Below are some records; quote exactly the lines from the one that contains "else dial_ips host port ips None" through the one that contains "(** *** Headers *)", inclusive, and no others.

-------- GIVEN RECORDS --------

(** [atomic.AddUint64(&proxy.blockedEgress, 1)] and [dnsBlocked]. *)
Definition markBlockedEgress : N W () := λ st,
  ((), {| blockedEgress := uint64_of (blockedEgress st + 1); dnsBlocked := dnsBlocked st;
          nextDNSServer := nextDNSServer st; world := world st; events := events st |}).
Definition markDNSBlocked : N W () := λ st,
  ((), {| blockedEgress := blockedEgress st; dnsBlocked := uint64_of (dnsBlocked st + 1);
          nextDNSServer := nextDNSServer st; world := world st; events := events st |}).

(** The dial function of the trusted resolver: the servers take turns. *)
Definition next_server (servers : list string) : N W (option string) := λ st,
  if bool_decide (servers = []) then (None, st)
  else
    let n := uint32_of (nextDNSServer st + 1) in
    let idx := Z.to_nat (uint32_of (n - 1) mod Z.of_nat (length servers)) in
    (servers !! idx, {| blockedEgress := blockedEgress st; dnsBlocked := dnsBlocked st;
                        nextDNSServer := n; world := world st; events := events st |}).

Fixpoint dial_servers (n : nat) (servers : list string) : N W (list string) :=
  match n with
  | O => mret []
  | S k =>
      s ← next_server servers;
      rest ← dial_servers k servers;
      mret (match s with Some x => x :: rest | None => rest end)
  end.
End ops.

Definition isPrivateIP (ip : IP) : bool :=
  IsLoopback ip || IsLinkLocalUnicast ip || IsLinkLocalMulticast ip || IsPrivate ip
  || IsUnspecified ip.

Section code.
Context `{UT : UnicodeTables} `{NW : NetWorld W} `{HL : HttpLib} (proxy : proxyServer).

Definition enforceAddressFamily (host : string) (ips : list IP) : N W (osres host_error (list IP)) :=
  if negb (egressMode (px_policy proxy) =? EgressMode.STRICT) then mret (Good ips)
  else
    let filtered := filter (λ ip, is_Some (To4 ip)) ips in
    if bool_decide (filtered = []) then
      _ ← markBlockedEgress; mret (Bad (BlockedHostIPv6 host))
    else mret (Good filtered).

(** [resolver.LookupIPAddr], with the trusted resolver's dialling. *)
Definition LookupIPAddr (host : string) : N W (osres string (list (option IP))) :=
  targets ← match px_trusted proxy with
            | None => mret None
            | Some servers =>
                l ← (λ st, dial_servers (world_dns_dials host (world st)) servers st);
                mret (Some l)
            end;
  _ ← emit (EvLookup targets host);
  on_world (world_lookup targets host).

Definition lookupIPs (host : string) : N W (osres host_error (list IP)) :=
  let host := TrimSuffix (ToLower (TrimSpace host)) "." in
  if bool_decide (host = "") then mret (Bad EmptyHost) else
  match ParseIP host with
  | Some ip => enforceAddressFamily host [ip]
  | None =>
      let dm := dnsMode (px_policy proxy) in
      if dm =? DNSMode.SYNTHETIC then
        if bool_decide (host = "localhost")
        then enforceAddressFamily host [IPv4 127 0 0 1; IPv6loopback]
        else _ ← markDNSBlocked; mret (Bad (BlockedDNS host))
      else if (dm =? DNSMode.OPEN) || (dm =? DNSMode.TRUSTED) then
        let blocked := if dm =? DNSMode.TRUSTED then markDNSBlocked else mret () in
        r ← LookupIPAddr host;
        match r with
        | Bad e => _ ← blocked; mret (Bad (LookupFailed e))
        | Good addrs =>
            let ips := omap (λ a, a) addrs in
            if bool_decide (ips = []) then _ ← blocked; mret (Bad (NoIP host))
            else enforceAddressFamily host ips
        end
      else mret (Bad (UnsupportedDNS dm))
  end.

Definition hostResolvesToPrivate (host : string) : N W (osres host_error bool) :=
  r ← lookupIPs host;
  mret (osres_map (existsb isPrivateIP) r).

(** [None] is the nil error. *)
Definition enforceHost (host : string) : N W (option host_error) :=
  let host := TrimSuffix (ToLower (TrimSpace host)) "." in
  match checkHost (px_policy proxy) host with
  | Some err => _ ← markBlockedEgress; mret (Some err)
  | None =>
      if blockPrivateRange (px_policy proxy) then
        r ← hostResolvesToPrivate host;
        match r with
        | Good false => mret None
        | _ => _ ← markBlockedEgress; mret (Some (BlockedHost host))
        end
      else mret None
  end.

(** One connection attempt. *)
Definition dial (address : string) : N W (osres string conn) :=
  _ ← emit (EvDial address); on_world (world_dial address).

(** The loop of [dialContext] over the addresses; [lastErr] starts as nil. *)
Fixpoint dial_ips (host port : string) (ips : list IP) (lastErr : option string)
    : N W (osres host_error conn) :=
  match ips with
  | [] => mret (Bad (match lastErr with
                     | Some e => DialFailed e
                     | None => DialFailed ("unable to dial host " +:+ host)
                     end))
  | ip :: ips' =>
      r ← dial (JoinHostPort (IP_String ip) port);
      match r with
      | Good c => mret (Good c)
      | Bad e => dial_ips host port ips' (Some e)
      end
  end.

Definition dialContext (address : string) : N W (osres host_error conn) :=
  match SplitHostPort address with
  | None =>
      r ← dial address;
      mret (match r with Good c => Good c | Bad e => Bad (DialFailed e) end)
  | Some (host, port) =>
      r ← lookupIPs host;
      match r with
      | Bad e => mret (Bad e)
      | Good ips =>
          if bool_decide (ips = []) then mret (Bad (NoIP host))
          else dial_ips host port ips None
      end
  end.

(** [http.Transport.RoundTrip]: on an idle connection, or on a new one from
    the proxy's own [dialContext]. *)
Definition RoundTrip (req : out_request) : N W (osres host_error http_response) :=
  idle ← (λ st, (world_idle req (world st), st));
  ready ← (if (idle : bool) then mret (Good 0%nat) else dialContext (canonicalAddr (o_url req)));
  match ready with
  | Bad e => mret (Bad e)
  | Good _ =>
      _ ← emit (EvSend req);
      r ← on_world (world_exchange req);
      mret (match r with Good x => Good x | Bad e => Bad (DialFailed e) end)
  end.

(** *** Headers *)

(** [range] over the source map in the order given by [map_to_list]; for the
    canonical keys of a parsed request the order does not matter. *)
Definition copyHeader (dst src : Header) : Header :=
  foldl (λ h (kv : string * list string), foldl (λ h v, header_Add kv.1 v h) h kv.2)
        dst (map_to_list src).
Definition cloneHeader (header : Header) : Header := copyHeader ∅ header.

Definition stripProxyHeaders (header : Header) : Header :=
  header_Del "Connection" (header_Del "Proxy-Authorization"
    (header_Del "Proxy-Authenticate" (header_Del "Proxy-Connection" header))).

Definition splitHostPort (hostport : string) : string * string :=
  if bool_decide (hostport = "") then ("", "")
  else if Contains hostport ":" then
    match SplitHostPort hostport with Some hp => hp | None => (hostport, "") end
  else (hostport, "").

(** *** Handlers *)
Definition StatusBadRequest : Z := 400.
Definition StatusForbidden : Z := 403.
Definition StatusInternalServerError : Z := 500.
Definition StatusBadGateway : Z := 502.

(** [Error()] *)
Definition host_error_text (e : host_error) : string :=
  match e with
  | EmptyHost => "empty host"
  | BlockedHost host => "blocked host: " +:+ host
  | BlockedHostIPv6 host => "blocked host: " +:+ host +:+ " (ipv6 egress unsupported in strict mode)"
  | BlockedDNS host => "blocked dns lookup for host: " +:+ host
  | NoIP host => "no ip for host " +:+ host
  | UnsupportedDNS mode =>
      "unsupported dns mode: " +:+ if mode =? DNSMode.UNSPECIFIED then "DNS_MODE_UNSPECIFIED" else Itoa mode
  | LookupFailed text | DialFailed text => text
  end.

Definition http_error (status : Z) (text : string) : N W () := emit (EvReply (HttpError status text)).

(** *** On the connection itself *)
Definition cr : ascii := ascii_of_nat 13.
Definition crlf : string := String cr (String (ascii_of_nat 10) "").

(** [http.StatusText], of the two statuses the proxy answers on an intercepted
    connection. *)
Definition StatusText (status : Z) : string :=
  if status =? 403 then "Forbidden" else if status =? 502 then "Bad Gateway" else "".

Definition writeProxyError (status : Z) (message : string) : string :=
  let statusText := StatusText status in
  let statusText := if bool_decide (statusText = "") then "Error" else statusText in
  "HTTP/1.1 " +:+ Itoa status +:+ " " +:+ statusText +:+ crlf
  +:+ "Content-Length: " +:+ Itoa (Z.of_nat (slen message)) +:+ crlf
  +:+ "Content-Type: text/plain" +:+ crlf +:+ "Connection: close" +:+ crlf +:+ crlf +:+ message.

Definition connection_established : string := "HTTP/1.1 200 Connection established" +:+ crlf +:+ crlf.
Definition write_error (status : Z) (message : string) : N W () :=
  emit (EvReply (RawText (writeProxyError status message))).

Definition proxy_applySecrets (host : string) (header : Header) : Header :=
  applySecrets host header (px_secrets proxy).
(** The headers a request leaves with. *)
Definition out_headers (host : string) (header : Header) : Header :=
  proxy_applySecrets host (stripProxyHeaders header).

Definition handleHTTP (r : http_request) (scheme : string) : N W () :=
  match r_url r with
  | None => http_error StatusBadRequest "missing url"
  | Some u =>
      if bool_decide (u_scheme u = "") && bool_decide (r_host r = "")
      then http_error StatusBadRequest "missing host"
      else
        let targetURL :=
          if bool_decide (u_scheme u = "")
          then {| u_scheme := scheme; u_host := r_host r; u_path := u_path u;
                  u_rawquery := u_rawquery u |}
          else u in
        let host := ToLower (url_Hostname (u_host targetURL)) in
        err ← enforceHost host;
        match err with
        | Some e => http_error StatusForbidden (host_error_text e)
        | None =>
            if negb (NewRequest_ok (r_method r) targetURL) then http_error StatusBadRequest "bad request"
            else
              resp ← RoundTrip {| o_method := r_method r; o_url := targetURL;
                                  o_host := u_host targetURL;
                                  o_header := out_headers host (cloneHeader (r_header r));
                                  o_body := r_body r |};
              match resp with
              | Bad e => http_error StatusBadGateway (host_error_text e)
              | Good rs => emit (EvReply (HttpResponse (rs_status rs) (copyHeader ∅ (rs_header rs)) (rs_body rs)))
              end
        end
  end.

Definition handleConnectTunnel (host port : string) : N W () :=
  r ← dialContext (JoinHostPort host port);
  match r with
  | Bad e => http_error StatusBadGateway (host_error_text e)
  | Good upstream =>
      h ← on_world world_hijack;
      match h with
      | NoHijacker =>
          _ ← emit (EvClose upstream); http_error StatusInternalServerError "hijack not supported"
      | HijackFailed => emit (EvClose upstream)
      | HijackedConn =>
          _ ← emit (EvReply (RawText connection_established)); emit (EvTunnel upstream)
      end
  end.

(** The loop of [serveMitm] over the requests of the intercepted connection. *)
Fixpoint serveMitm (host : string) (reqs : list http_request) : N W () :=
  match reqs with
  | [] => mret ()
  | req :: reqs' =>
      let targetHost := if bool_decide (r_host req = "") then host else r_host req in
      let u := match r_url req with
               | Some u => {| u_scheme := "https"; u_host := targetHost; u_path := u_path u;
                              u_rawquery := u_rawquery u |}
               | None => {| u_scheme := "https"; u_host := targetHost; u_path := "";
                            u_rawquery := "" |}
               end in
      let hostname := ToLower (url_Hostname (u_host u)) in
      err ← enforceHost hostname;
      match err with
      | Some e => write_error StatusForbidden (host_error_text e)
      | None =>
          resp ← RoundTrip {| o_method := r_method req; o_url := u; o_host := targetHost;
                              o_header := out_headers hostname (r_header req);
                              o_body := r_body req |};
          match resp with
          | Bad e => write_error StatusBadGateway (host_error_text e)
          | Good rs =>
              _ ← emit (EvReply (RawResponse rs));
              written ← on_world (world_write rs);
              if negb (written : bool) then mret ()
              else if r_close req || rs_close rs then mret () else serveMitm host reqs'
          end
      end
  end.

--------

SOLUTION TO THIS PROBLEM —
          else dial_ips host port ips None
      end
  end.

(** [http.Transport.RoundTrip]: on an idle connection, or on a new one from
    the proxy's own [dialContext]. *)
Definition RoundTrip (req : out_request) : N W (osres host_error http_response) :=
  idle ← (λ st, (world_idle req (world st), st));
  ready ← (if (idle : bool) then mret (Good 0%nat) else dialContext (canonicalAddr (o_url req)));
  match ready with
  | Bad e => mret (Bad e)
  | Good _ =>
      _ ← emit (EvSend req);
      r ← on_world (world_exchange req);
      mret (match r with Good x => Good x | Bad e => Bad (DialFailed e) end)
  end.

(** *** Headers *)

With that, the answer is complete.